→ **INFORMATION**:
Lemma trace_len (m : Machine) l m' :
  trace m l m' -> ok m -> vlen (tasks (sched m)) <= vlen (tasks (sched m')).
Proof.
  induction 1 as [|m e m1 l m' He E _ IH]; [done|]. intros K.
  pose proof (go_len _ _ (proj1 (step_goes e m m1 K He E))). pose proof (IH (handle_ok e m m1 K He E)). lia.
Qed.

(** Task [j] is ready, another task runs, and the timer preempts: at most
    [d] ticks are left, in a table of at most [n] tasks. *)
Definition waiting_turn (n : Z) (j : TaskId) (d : Z) (m : Machine) : Prop :=
  ok m /\ preemption_enabled (sched m) = true /\ ready_at (tasks (sched m)) j /\
  exists cur, current (sched m) = Some cur /\ distance_in n cur j <= d.

Lemma current_range (m : Machine) cur :
  ok m -> current (sched m) = Some cur -> 0 <= cur < vlen (tasks (sched m)).
Proof. intros K Hc. destruct (ok_running m cur K Hc) as (t & Ht & _). by eapply vget_range. Qed.

Lemma moved_nearer (s s' : Scheduler) n cur j :
  moved_on s s' cur -> vlen (tasks s) <= n -> 0 <= cur < vlen (tasks s) -> ready_at (tasks s) j ->
  current s' = Some j \/ exists x, current s' = Some x /\ distance_in n x j < distance_in n cur j.
Proof.
  intros (ts & Hl & Hr & ->) Hn Hc Hj%Hr. destruct (next_ready_exists ts cur j Hj) as [x Hx]. rewrite Hx.
  destruct (decide (x = j)) as [->|Hne]; [by left|right]. exists x. split; [done|].
  by apply (next_ready_nearer n ts cur x j); [lia|lia|..].
Qed.

(** A tick with a ready task switches. *)
Lemma tick_moves frame_rsp (m m' : Machine) cur j :
  ok m -> current (sched m) = Some cur -> preemption_enabled (sched m) = true ->
  ready_at (tasks (sched m)) j -> handle (TimerIrq frame_rsp) m = Done (tt, m') ->
  moved_on (sched m) (sched m') cur.
Proof.
  intros K Hc Hp Hj E.
  assert (wp (handle (TimerIrq frame_rsp)) (fun _ m' => moved_on (sched m) (sched m') cur) m) as H.
  { cbn [handle]. apply wp_discard. eapply wp_mono; [by apply on_timer_run|]. rewrite Hc, Hp.
    intros r x (_ & _ & t & _ & Hy). destruct (next_ready_exists (tasks (sched m)) cur j Hj) as [n Hn].
    unfold yielded in Hy. rewrite Hn in Hy. destruct Hy as (u & _ & _ & _ & Ec & _).
    exists (tasks (sched m)). by rewrite Ec, Hn. }
  unfold wp in H. by rewrite E in H.
Qed.

Lemma waiting_step n j d e (m m' : Machine) :
  waiting_turn n j d m -> enabled m e -> handle e m = Done (tt, m') -> e <> SetPreemption false ->
  vlen (tasks (sched m)) <= n ->
  current (sched m') = Some j \/ waiting_turn n j (if is_tick e then d - 1 else d) m'.
Proof.
  intros (K & Hp & Hj & cur & Hc & Hd) He E Hne Hn. destruct (step_goes e m m' K He E) as [G Gp].
  pose proof (current_range m cur K Hc) as Hr. pose proof (handle_ok e m m' K He E) as K'.
  assert (moved_on (sched m) (sched m') cur \/ is_tick e = false /\ current (sched m') = Some cur) as Hcase.
  { destruct (is_tick e) eqn:Et.
    - left. destruct e as [|rsp| | | | | | | | | | | |]; try done. by apply (tick_moves rsp m m' cur j).
    - destruct (go_current _ _ G cur Hc) as [?|?]; [by right|by left]. }
  destruct (go_ready _ _ G j Hj) as [?|Hj']; [by left|].
  destruct Hcase as [Hm|[-> Hc']].
  - destruct (moved_nearer _ _ n cur j Hm Hn Hr Hj) as [?|(x & Hx & Hlt)]; [by left|right].
    split; [done|]. split; [by apply Gp|]. split; [done|]. exists x. split; [done|]. destruct (is_tick e); lia.
  - right. split; [done|]. split; [by apply Gp|]. split; [done|]. by exists cur.
Qed.
(* ===== verification/Confinement.v ===== *)
(** * What a confined machine guarantees its processes

    On a machine whose processes are isolated, the copies between kernel and
    user memory are exact without further assumptions: what is copied to a
    process is what it reads, [waitpid] delivers the status, [brk] changes
    exactly the pages between the old and the new end of the heap, and a
    spawned program finds its image. *)

From S2P Require Import Prelude File Fd X86 Memory AddressSpace PageTables Spaces SpaceOps.
From S2P Require Import UserMemory Process Context Serial Task Syscall User Elf Loading.
From S2P Require Import Scheduler SchedulerCalls Interrupts RoundRobin.
From S2P Require Import Invariant Switching Exit Calls Spawn System Isolation.

Import ProcessTableFacts.

Section confinement.
Context {X : X86_64} {XS : X86_64_Spec X} {XP : X86_64_Paging X}.

Lemma confined_ok m : confined m -> ok m.
Proof. intros Hm. by apply reachable_ok, confined_reachable. Qed.

(** ** Copies *)

Lemma isolated_separated m pid p :
  isolated m -> ProcessTable.get (proc_table (sched m)) pid = Some p -> separated (ram (mem m)) (root p).
Proof. intros Is Hp. destruct (is_space _ Is) as [_ F]. eapply forest_separated; [exact F|]. by exists pid, p. Qed.

Lemma user_byte_translated r as_ access a x :
  user_byte r as_ access a = Ok x ->
  0 <= a < 2 ^ 48 /\ exists t, translate r (level_4_frame as_) a = Some t /\ phys t = x.
Proof.
  unfold user_byte. destruct (_ && _) eqn:E; [|done]. rewrite andb_true_iff, Z.leb_le, Z.ltb_lt in E.
  change USER_BASE with (2 ^ 39) in E. change USER_STACK_TOP with (2 ^ 39 + 0x800000) in E.
  destruct (translate _ _ a) as [t|]; [|done]. intros H. split; [lia|]. exists t. split; [done|].
  destruct access; [by injection H|]. destruct (contains _ _); [by injection H|done].
Qed.

Lemma isolated_unaliased m pid p dst n :
  isolated m -> ProcessTable.get (proc_table (sched m)) pid = Some p ->
  unaliased (ram (mem m)) (p_address_space p) dst n.
Proof.
  intros Is Hp i j x Hi Hj Hx Hy.
  apply user_byte_translated in Hx as (Ha & t & Ht & Ex). apply user_byte_translated in Hy as (Hb & u & Hu & Ey).
  destruct (isolated_bytes m pid pid p p _ _ t u Is Hp Hp Ht Hu Ha Hb) as [_ E]; [congruence|lia].
Qed.

(** Bytes copied to writable memory of a process are what it reads there. *)
Lemma isolated_copy m pid p dst src r x :
  ok m -> isolated m -> ProcessTable.get (proc_table (sched m)) pid = Some p -> canonical dst ->
  copy_to_user (p_address_space p) dst src (mem m) = Done (r, x) ->
  match r with
  | Ok _ => read_user (ram x) (p_address_space p) dst (length src) = Ok src
  | Err e => exists i, 0 <= i < vlen src /\ user_byte (ram (mem m)) (p_address_space p) Write (dst + i) = Err e
  end.
Proof.
  intros K Is Hp Hc E. pose proof (isolated_separated m pid p Is Hp) as Hs.
  pose proof (copy_to_user_run (p_address_space p) dst src (mem m) (bo_mem _ (ok_base _ K)) Hs Hc) as H.
  apply (wp_result _ _ _ _ _ H) in E as (n & Hn & St & _ & Hr). destruct r as [[]|e].
  - subst n. apply (stored_read_back _ _ _ _ _ St Hs). by eapply isolated_unaliased.
  - destruct Hr as [Hlt He]. exists n. split; [lia|done].
Qed.

(** ** The status of a child *)

Lemma wait_status_length e : vlen (wait_status_bytes e) = wait_status_size.
Proof. done. Qed.

(** A completed wait that may write the status has written it. *)
Lemma waited_status m t pid p c e a m' :
  ok m -> isolated m -> process_id t = Some pid -> ProcessTable.get (proc_table (sched m)) pid = Some p ->
  ProcessTable.state (proc_table (sched m)) c = Some (Zombie e) -> canonical a ->
  range_accessible (ram (mem m)) (p_address_space p) Write a wait_status_size = true ->
  waited m t c (Some a) m' ->
  read_user (ram (mem m')) (p_address_space p) a 8 = Ok (wait_status_bytes e) /\
  kmem m' (saved_rsp t + OFF_RAX) = c /\ ProcessTable.get (proc_table (sched m')) c = None.
Proof.
  intros K Is Hpid Hp Hst Hc Hacc W. destruct (wt_result _ _ _ _ _ W) as (pid' & r & Hpid' & Hs & Hr).
  assert (pid' = pid) as -> by congruence. destruct Hs as (p' & e' & Hp' & Hst' & E).
  assert (p' = p) as -> by congruence. assert (e' = e) as -> by congruence.
  pose proof (isolated_copy m pid p a _ r _ K Is Hp Hc E) as Hcopy. destruct r as [[]|err].
  - destruct Hr as (Hrem & _ & Hk). split; [exact Hcopy|]. split; [|exact (rs_gone _ _ _ Hrem)].
    rewrite Hk. unfold kwrite. by rewrite Z.eqb_refl.
  - destruct Hcopy as (i & Hi & He). rewrite wait_status_length in Hi.
    destruct (proj1 (range_accessible_spec _ _ _ _ _) Hacc i Hi) as [x Hx]. congruence.
Qed.

(** Changing tasks leaves the processes and their memory alone. *)
Lemma isolated_task m i t : isolated m -> isolated (with_task m i t).
Proof. intros []. by constructor. Qed.

Lemma waitpid_status frame_rsp child a options (m : Machine) cur t pid p e :
  ok m -> isolated m -> current (sched m) = Some cur -> vget (tasks (sched m)) cur = Some t ->
  process_id t = Some pid -> ProcessTable.get (proc_table (sched m)) pid = Some p -> canonical a ->
  wait_error m pid p child (Some a) options = None ->
  ProcessTable.state (proc_table (sched m)) child = Some (Zombie e) ->
  exists m', waitpid_from_interrupt frame_rsp child (Some a) options m = Done (Resume frame_rsp, m') /\
    kmem m' (frame_rsp + OFF_RAX) = child /\
    read_user (ram (mem m')) (p_address_space p) a 8 = Ok (wait_status_bytes e) /\
    ProcessTable.get (proc_table (sched m')) child = None.
Proof.
  intros K Is Hc Ht Hpid Hp Ha Hw Hst.
  assert (forall b, Some a = Some b -> canonical b) as Hcan by (by intros b [= <-]).
  pose proof (waitpid_run frame_rsp child (Some a) options m K Hcan) as H.
  apply wp_done in H as (r & m' & E & _ & [(cur' & t' & pid' & p' & H1 & H2 & H3 & [H4 _] & O)|[Hn _]]).
  2: { by rewrite (Hn cur t Hc Ht) in Hpid. }
  assert (cur' = cur) as -> by congruence. assert (t' = t) as -> by congruence.
  assert (pid' = pid) as -> by congruence. assert (p' = p) as -> by congruence.
  unfold waitpid_outcome in O. rewrite Hw, Hst in O. destruct O as [-> W]. exists m'. split; [done|].
  unfold wait_error in Hw. destruct (_ && _); [done|]. destruct (_ || _); [done|].
  destruct (range_accessible _ _ _ _ _) eqn:Hr; [|done].
  assert (ok (with_task m cur (set_saved_rsp t frame_rsp))) as K1 by (by eapply ok_with_task).
  destruct (waited_status _ (set_saved_rsp t frame_rsp) pid p child e a m' K1
    (isolated_task m _ _ Is) Hpid Hp Hst Ha Hr W) as (W1 & W2 & W3). done.
Qed.

(** ** The heap *)

(** The memory of a process after [brk]: zeroed writable pages where the heap
    grew, none where it shrank, the rest as before. *)
Lemma brk_view m requested r m' pid p :
  isolated m -> is_u64 requested -> current_proc m = Some pid ->
  ProcessTable.get (proc_table (sched m)) pid = Some p -> brk_outcome m requested r m' ->
  exists p', ProcessTable.get (proc_table (sched m')) pid = Some p' /\ root p' = root p /\
    moved_view (root p) (heap_mapped_end (p_heap p)) (heap_mapped_end (p_heap p')) (mem m) (mem m').
Proof.
  intros Is Hu Hc Hp O. unfold brk_outcome in O. rewrite Hc in O. destruct O as (p0 & [Hp0 _] & O).
  assert (p0 = p) as -> by congruence.
  assert (forall x, same_view (root p) (mem m) x ->
    moved_view (root p) (heap_mapped_end (p_heap p)) (heap_mapped_end (p_heap p)) (mem m) x) as Hsame.
  { intros x Hx a Ha. rewrite !decide_False by lia. by apply Hx. }
  assert (forall m'', proc_table (sched m'') = proc_table (sched m) -> same_view (root p) (mem m) (mem m'') ->
    exists p', ProcessTable.get (proc_table (sched m'')) pid = Some p' /\ root p' = root p /\
    moved_view (root p) (heap_mapped_end (p_heap p)) (heap_mapped_end (p_heap p')) (mem m) (mem m'')) as Hkept.
  { intros m'' E Hv. exists p. rewrite E. auto. }
  assert (same_view (root p) (mem m) (mem m)) as Hrefl by done.
  unfold brk_process in O. destruct (requested =? 0); [destruct O as [_ ->]; auto|].
  destruct (Z.ltb_spec requested (heap_start (p_heap p))); [destruct O as [_ ->]; auto|]. rewrite Z.gtb_ltb in O.
  destruct (Z.ltb_spec (heap_limit (p_heap p)) requested); [destruct O as [_ ->]; auto|].
  destruct (requested =? heap_brk (p_heap p)); [destruct O as [_ ->]; auto|].
  destruct O as (stop & moved & x & Hup & Emv & O). destruct (is_heap _ Is _ _ Hp) as [Huh Hmap].
  destruct (move_mapping_spec _ _ _ _ _ _ _ _ (is_space _ Is) (root_in _ _ _ Hp) Huh Hu Hmap ltac:(lia) Hup Emv)
    as [_ Ho]. destruct moved as [[]|e]; destruct O as [_ ->]; cbn [move_outcome] in Ho.
  - set (p' := set_heap p (set_break (p_heap p) requested stop)). exists p'. split; [|by split].
    change (ProcessTable.get (ProcessTable.update (proc_table (sched m)) pid p') pid = Some p').
    by rewrite (get_update _ _ p), decide_True.
  - apply Hkept; [done|]. by destruct Ho.
Qed.

(** ** A spawned program *)

(** The new process finds the image at its addresses and nothing elsewhere. *)
Definition elf_spawned (elf : ParsedElf) (r : result SpawnError UserProcessHandle) (m' : Machine) : Prop :=
  match r with
  | Ok h => exists p, live (proc_table (sched m')) (handle_pid h) p /\
      fresh_heap (p_heap p) /\
      forall a, 0 <= a < 2 ^ 48 -> view (ram (mem m')) (root p) a = image elf a
  | Err _ => True
  end.

Lemma spawn_elf_image stack elf_bytes elf arg0 (m : Machine) :
  ok m -> isolated m -> Forall is_byte elf_bytes -> parse_elf elf_bytes = Ok elf ->
  wp (spawn_user_elf_process_with_arg stack elf_bytes arg0)
    (fun r m' => elf_spawned elf r m' /\ quiet (fun _ => False) m m') m.
Proof.
  intros K Is Hb Hp. apply wp_and.
  2: { eapply wp_mono; [by apply (spawn_elf_steps stack None)|]. by intros r m' [_ Q]. }
  unfold spawn_user_elf_process_with_arg. apply wp_try. unfold st_map_err. apply wp_bind, wp_zoom.
  eapply wp_mono.
  { apply wp_and; [exact (load_user_elf_safe elf_bytes arg0 Hb (mem m) (bo_mem _ (ok_base _ K)))|].
    apply (load_user_elf_run elf_bytes arg0 elf (mem m) _ Hb Hp (is_space _ Is) (is_table _ Is)). }
  intros r x [[Hx _] H]. cbn beta. apply wp_ret. pose proof (ok_set_mem m x K Hx) as Kx.
  destruct r as [init|e]; cbn [map_err load_outcome] in *; [|done].
  destruct H as (L & _ & _ & _ & Hh). apply wp_bind, wp_get.
  eapply wp_mono; [apply spawn_user_process_run; [done|by destruct Hh as [[] _]]|].
  intros [h|e] m' [_ S]; [|done]. destruct S as (_ & _ & t & p & Pu & _ & Hl & _ & Ea & Eh & _).
  exists p. split; [done|]. split; [by rewrite Eh|]. unfold root. rewrite Ea, (pu_mem _ _ _ Pu).
  exact (ld_view _ _ _ _ _ L).
Qed.

(** ** The kernel's table *)

Lemma isolated_kernel_table m q p a t s :
  isolated m -> ProcessTable.get (proc_table (sched m)) q = Some p ->
  translate (ram (mem m)) (root p) a = Some t -> memory_state (mem m) = Some s ->
  ~ (ms_kernel_level_4_frame s <= phys t < ms_kernel_level_4_frame s + 4096).
Proof.
  intros Is Hp Ht Hs Hx. pose proof (is_space _ Is) as I.
  destruct (translate_node _ _ _ _ Ht) as (qq & f & Hq & _ & Hw & Hph). pose proof (Z.mod_pos_bound a 4096).
  assert (roots (proc_table (sched m)) (root p)) as Hl by (by exists q, p).
  destruct (kernel_frame_not_node _ _ _ _ _ _ I Hs Hl Hq Hw).
  destruct I as [(s' & Hs' & [_ _ _ [[Hk0 _] _]]) F]. assert (s' = s) as -> by congruence.
  destruct (fo_node _ _ _ F _ qq f Hl Hq Hw) as [[Hf _] _].
  apply (frames_overlap f _ (phys t)); (done || lia).
Qed.
End confinement.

→ **TASK ITEM**: Pick out every line above that contains the word "Hcan" and copy it.

→ **TASK OUTPUT**:
  assert (forall b, Some a = Some b -> canonical b) as Hcan by (by intros b [= <-]).
  pose proof (waitpid_run frame_rsp child (Some a) options m K Hcan) as H.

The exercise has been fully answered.